[DATASET Boundary: Start]
Lemma simple_result_is_remembered_witness :
  run_simple bare_platform (plain_brain [] []) 0
    (app1 Neg (app1 Neg (Symbol "x")))
    (snd (run_simple bare_platform (plain_brain [] []) 3
            (app1 (Symbol "g") (Symbol "x"))
            (snd (run_simple bare_platform (plain_brain [] []) 4
                    (app1 Neg (app1 Neg (Symbol "x")))
                    (fresh_store default_limits)))))
  = (Ret (Symbol "x"),
     snd (run_simple bare_platform (plain_brain [] []) 3
            (app1 (Symbol "g") (Symbol "x"))
            (snd (run_simple bare_platform (plain_brain [] []) 4
                    (app1 Neg (app1 Neg (Symbol "x")))
                    (fresh_store default_limits))))).
Proof.
  apply (simple_result_is_remembered bare_platform (plain_brain [] [])
           4 3 0 (app1 Neg (app1 Neg (Symbol "x")))
           (app1 (Symbol "g") (Symbol "x")) (fresh_store default_limits)).
  reflexivity.
Defined.

(** X12.  A term whose simplification raised stays
    marked as in progress: from then on, in the same session,
    [simple] returns that term as it is, without running its operator
    rule again and without raising. *)
Theorem simple_after_a_fault (P : Platform) (B : Brain)
    (fuel fuel2 fuel3 : nat) (e e2 : Expr) (s s1 : Store) (x : exn) :
  run_simple P B fuel e s = (Raise x, s1) ->
  run_simple P B fuel3 e (snd (run_simple P B fuel2 e2 s1))
  = (Ret e, snd (run_simple P B fuel2 e2 s1)).
Proof.
  intros Hrun. unfold run_simple in *.
  destruct (known B e) eqn:Hk.
  { rewrite simple_known in Hrun by exact Hk. discriminate. }
  destruct (is_atom e) eqn:Ha.
  { rewrite simple_atom in Hrun by assumption. discriminate. }
  pose proof (simple_entry P B fuel e s Hk Ha) as He.
  unfold run_simple in He. rewrite Hrun in He.
  apply (simple_hit P B _ e _ None Hk Ha).
  apply (grows_simple P B _ (grows_methods P B fuel2)). exact He.
Qed.
(** * regex.py: a regular expression parser and matcher

    A shallow embedding of [src/regex.py] and the properties of its three
    stages: [infix_to_postfix], [parse_regex] (with
    [RegexGraphFragment.set_out]) and the simulator [add_state], [step],
    [match_str].

    Conventions of the embedding.
    - A Python character is an 8-bit [ascii]; a Python string that is
      scanned by index is a [list ascii] ([list_ascii_of_string] at the
      boundary).
    - [RegexGraphState] objects live in a store, a [list] indexed by
      allocation order; a reference to an object is its index ([ref]).
      The field [_state_id] is kept as a field, filled from the
      class-level counter exactly as [__init__] does; [__eq__] and
      [__hash__] read that field, so the simulator's sets compare
      [_state_id]s, not references.
    - A Python list used as a stack ([operators], [leaf_stack]) is a Rocq
      list whose head is the top ([append] is cons, [pop] removes the
      head); a list that is only appended to and read in order ([output],
      [out], [out_states]) keeps Python's order.
    - A Python [set] is the list of its elements in insertion order; the
      order in which a [for] loop visits a set is a parameter [ord] of the
      simulator.
    - Python's bounded call stack is a parameter [depth] of the two
      recursive functions, [add_state] and [infix_to_postfix]
      ([infix_to_postfix_within]): a call that would nest deeper raises
      [RecursionError].  The budget is kept abstract; no number is
      claimed to be the limit of a given interpreter. *)

From Stdlib Require Import Ascii String.
From stdpp Require Import list.
Definition detect_encoding (lg : list extract_record)
  : string * list extract_record :=
  match input_file_path with
  | None | Some EmptyString =>
      ("utf-8",
       lg ++ [Told WARNING "Input file path is empty - detect_encoding()"
                   None])
  | Some path =>
      match read_head path head_size with
      | Raised e => detect_encoding_except e lg
      | Returned head =>
          match chardet_detect head with
          | Raised e => detect_encoding_except e lg
          | Returned encoding =>
              let lg := lg ++ [Told INFO ("File Encoding : "
                                            ++ shown encoding) None] in
              match encoding with
              | Some text =>
                  if negb (String.eqb text "utf-8") then ("utf-8", lg)
                  else (text, lg)
              | None => ("utf-8", lg)
              end
          end
      end
  end.

(** [extract_csv_data(encoding)]. *)
Definition extract_csv_data (encoding : option string)
           (lg : list extract_record) : DataFrame * list extract_record :=
  let lg := lg ++ [Told INFO "Extracting data from CSV..." None] in
  let (encoding, lg) :=
    match encoding with
    | None => detect_encoding lg
    | Some text => (text, lg)
    end in
  match read_csv input_file_path encoding with
  | Returned df =>
      (df,
       lg ++ [Told INFO ("Successfully extracted "
                           ++ str_of_nat (nrows df) ++ " rows from CSV")
                   None])
  | Raised e =>
      (DataFrame_empty,
       lg ++ [Told CRITICAL "Exception occurred in extract_csv_data : "
                   (Some e)])
  end.

(** [extract_data(input_file_path)]. *)
Definition extract_data : list extract_record
                          -> DataFrame * list extract_record :=
  extract_csv_data None.

End Extractor.

(** * Properties *)

Unset Implicit Arguments.

(** ** Vocabulary of the statements *)

(** What a method logs on entry. *)
Definition entry_log (s : step) : list log_record :=
  match starting s with
  | Some text => [Log INFO text None]
  | None => []
  end.

(** The world after the statements of [s] ran on the frame [d] behind
    [df]. *)
Definition after_statements (s : step) (df : loc) (d : DataFrame)
           (w : world) : world :=
  mkWorld (store_at df (snd (statements s d)) (heap w))
          (logged w ++ entry_log s).

(** The frame with column [c] set to the series [x]: appended when the
    label is new, broadcast when the frame has it. *)
Definition set_column (c : string) (x : Series) (d : DataFrame)
  : DataFrame :=
  match select d c with
  | [] => mkFrame (nrows d) (data d ++ [(c, x)])
  | _ :: _ => update c (fun _ => x) d
  end.

(** The frame without the columns labelled [c]. *)
Definition without (c : string) (d : DataFrame) : DataFrame :=
  mkFrame (nrows d)
          (filter (fun p => negb (String.eqb (fst p) c)) (data d)).

Definition salary_cell (x : cell) : cell :=
  replace_spaces (str_method keep_numeric x).

Definition comp_cell (x : cell) : cell :=
  replace_list [EmptyString] Null
    (replace_spaces (str_method keep_numeric (astype_str x))).

Definition income_cell (x : cell) : cell :=
  replace_list [EmptyString] Null
    (str_method (fun t => squeeze (strip (lower t))) (fillna EmptyString x)).

Definition country_cell (x : cell) : cell :=
  none_if_na
    (map_dict country_map
       (str_method lower
          (str_method (fun t => squeeze (keep_lower_letters (lower t))) x))).

Definition gender_cell (x : cell) : cell :=
  fillna "Prefer not to say"
    (replace_dict gender_map (replace_blank Null x)).

Definition race_cell (x : cell) : cell :=
  fillna "Other"
    (str_method title (replace_dict race_map (replace_blank Null x))).

Definition education_cell (x : cell) : cell :=
  fillna "Prefer not to say"
    (replace_dict education_map (replace_blank Null x)).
[DATASET Boundary: End]
**TASK TO COMPLETE:** What is needed here is an exact transcription of the records above.

**ANSWER BELOW:**
Lemma simple_result_is_remembered_witness :
  run_simple bare_platform (plain_brain [] []) 0
    (app1 Neg (app1 Neg (Symbol "x")))
    (snd (run_simple bare_platform (plain_brain [] []) 3
            (app1 (Symbol "g") (Symbol "x"))
            (snd (run_simple bare_platform (plain_brain [] []) 4
                    (app1 Neg (app1 Neg (Symbol "x")))
                    (fresh_store default_limits)))))
  = (Ret (Symbol "x"),
     snd (run_simple bare_platform (plain_brain [] []) 3
            (app1 (Symbol "g") (Symbol "x"))
            (snd (run_simple bare_platform (plain_brain [] []) 4
                    (app1 Neg (app1 Neg (Symbol "x")))
                    (fresh_store default_limits))))).
Proof.
  apply (simple_result_is_remembered bare_platform (plain_brain [] [])
           4 3 0 (app1 Neg (app1 Neg (Symbol "x")))
           (app1 (Symbol "g") (Symbol "x")) (fresh_store default_limits)).
  reflexivity.
Defined.

(** X12.  A term whose simplification raised stays
    marked as in progress: from then on, in the same session,
    [simple] returns that term as it is, without running its operator
    rule again and without raising. *)
Theorem simple_after_a_fault (P : Platform) (B : Brain)
    (fuel fuel2 fuel3 : nat) (e e2 : Expr) (s s1 : Store) (x : exn) :
  run_simple P B fuel e s = (Raise x, s1) ->
  run_simple P B fuel3 e (snd (run_simple P B fuel2 e2 s1))
  = (Ret e, snd (run_simple P B fuel2 e2 s1)).
Proof.
  intros Hrun. unfold run_simple in *.
  destruct (known B e) eqn:Hk.
  { rewrite simple_known in Hrun by exact Hk. discriminate. }
  destruct (is_atom e) eqn:Ha.
  { rewrite simple_atom in Hrun by assumption. discriminate. }
  pose proof (simple_entry P B fuel e s Hk Ha) as He.
  unfold run_simple in He. rewrite Hrun in He.
  apply (simple_hit P B _ e _ None Hk Ha).
  apply (grows_simple P B _ (grows_methods P B fuel2)). exact He.
Qed.
(** * regex.py: a regular expression parser and matcher

    A shallow embedding of [src/regex.py] and the properties of its three
    stages: [infix_to_postfix], [parse_regex] (with
    [RegexGraphFragment.set_out]) and the simulator [add_state], [step],
    [match_str].

    Conventions of the embedding.
    - A Python character is an 8-bit [ascii]; a Python string that is
      scanned by index is a [list ascii] ([list_ascii_of_string] at the
      boundary).
    - [RegexGraphState] objects live in a store, a [list] indexed by
      allocation order; a reference to an object is its index ([ref]).
      The field [_state_id] is kept as a field, filled from the
      class-level counter exactly as [__init__] does; [__eq__] and
      [__hash__] read that field, so the simulator's sets compare
      [_state_id]s, not references.
    - A Python list used as a stack ([operators], [leaf_stack]) is a Rocq
      list whose head is the top ([append] is cons, [pop] removes the
      head); a list that is only appended to and read in order ([output],
      [out], [out_states]) keeps Python's order.
    - A Python [set] is the list of its elements in insertion order; the
      order in which a [for] loop visits a set is a parameter [ord] of the
      simulator.
    - Python's bounded call stack is a parameter [depth] of the two
      recursive functions, [add_state] and [infix_to_postfix]
      ([infix_to_postfix_within]): a call that would nest deeper raises
      [RecursionError].  The budget is kept abstract; no number is
      claimed to be the limit of a given interpreter. *)

From Stdlib Require Import Ascii String.
From stdpp Require Import list.
Definition detect_encoding (lg : list extract_record)
  : string * list extract_record :=
  match input_file_path with
  | None | Some EmptyString =>
      ("utf-8",
       lg ++ [Told WARNING "Input file path is empty - detect_encoding()"
                   None])
  | Some path =>
      match read_head path head_size with
      | Raised e => detect_encoding_except e lg
      | Returned head =>
          match chardet_detect head with
          | Raised e => detect_encoding_except e lg
          | Returned encoding =>
              let lg := lg ++ [Told INFO ("File Encoding : "
                                            ++ shown encoding) None] in
              match encoding with
              | Some text =>
                  if negb (String.eqb text "utf-8") then ("utf-8", lg)
                  else (text, lg)
              | None => ("utf-8", lg)
              end
          end
      end
  end.

(** [extract_csv_data(encoding)]. *)
Definition extract_csv_data (encoding : option string)
           (lg : list extract_record) : DataFrame * list extract_record :=
  let lg := lg ++ [Told INFO "Extracting data from CSV..." None] in
  let (encoding, lg) :=
    match encoding with
    | None => detect_encoding lg
    | Some text => (text, lg)
    end in
  match read_csv input_file_path encoding with
  | Returned df =>
      (df,
       lg ++ [Told INFO ("Successfully extracted "
                           ++ str_of_nat (nrows df) ++ " rows from CSV")
                   None])
  | Raised e =>
      (DataFrame_empty,
       lg ++ [Told CRITICAL "Exception occurred in extract_csv_data : "
                   (Some e)])
  end.

(** [extract_data(input_file_path)]. *)
Definition extract_data : list extract_record
                          -> DataFrame * list extract_record :=
  extract_csv_data None.

End Extractor.

(** * Properties *)

Unset Implicit Arguments.

(** ** Vocabulary of the statements *)

(** What a method logs on entry. *)
Definition entry_log (s : step) : list log_record :=
  match starting s with
  | Some text => [Log INFO text None]
  | None => []
  end.

(** The world after the statements of [s] ran on the frame [d] behind
    [df]. *)
Definition after_statements (s : step) (df : loc) (d : DataFrame)
           (w : world) : world :=
  mkWorld (store_at df (snd (statements s d)) (heap w))
          (logged w ++ entry_log s).

(** The frame with column [c] set to the series [x]: appended when the
    label is new, broadcast when the frame has it. *)
Definition set_column (c : string) (x : Series) (d : DataFrame)
  : DataFrame :=
  match select d c with
  | [] => mkFrame (nrows d) (data d ++ [(c, x)])
  | _ :: _ => update c (fun _ => x) d
  end.

(** The frame without the columns labelled [c]. *)
Definition without (c : string) (d : DataFrame) : DataFrame :=
  mkFrame (nrows d)
          (filter (fun p => negb (String.eqb (fst p) c)) (data d)).

Definition salary_cell (x : cell) : cell :=
  replace_spaces (str_method keep_numeric x).

Definition comp_cell (x : cell) : cell :=
  replace_list [EmptyString] Null
    (replace_spaces (str_method keep_numeric (astype_str x))).

Definition income_cell (x : cell) : cell :=
  replace_list [EmptyString] Null
    (str_method (fun t => squeeze (strip (lower t))) (fillna EmptyString x)).

Definition country_cell (x : cell) : cell :=
  none_if_na
    (map_dict country_map
       (str_method lower
          (str_method (fun t => squeeze (keep_lower_letters (lower t))) x))).

Definition gender_cell (x : cell) : cell :=
  fillna "Prefer not to say"
    (replace_dict gender_map (replace_blank Null x)).

Definition race_cell (x : cell) : cell :=
  fillna "Other"
    (str_method title (replace_dict race_map (replace_blank Null x))).

Definition education_cell (x : cell) : cell :=
  fillna "Prefer not to say"
    (replace_dict education_map (replace_blank Null x)).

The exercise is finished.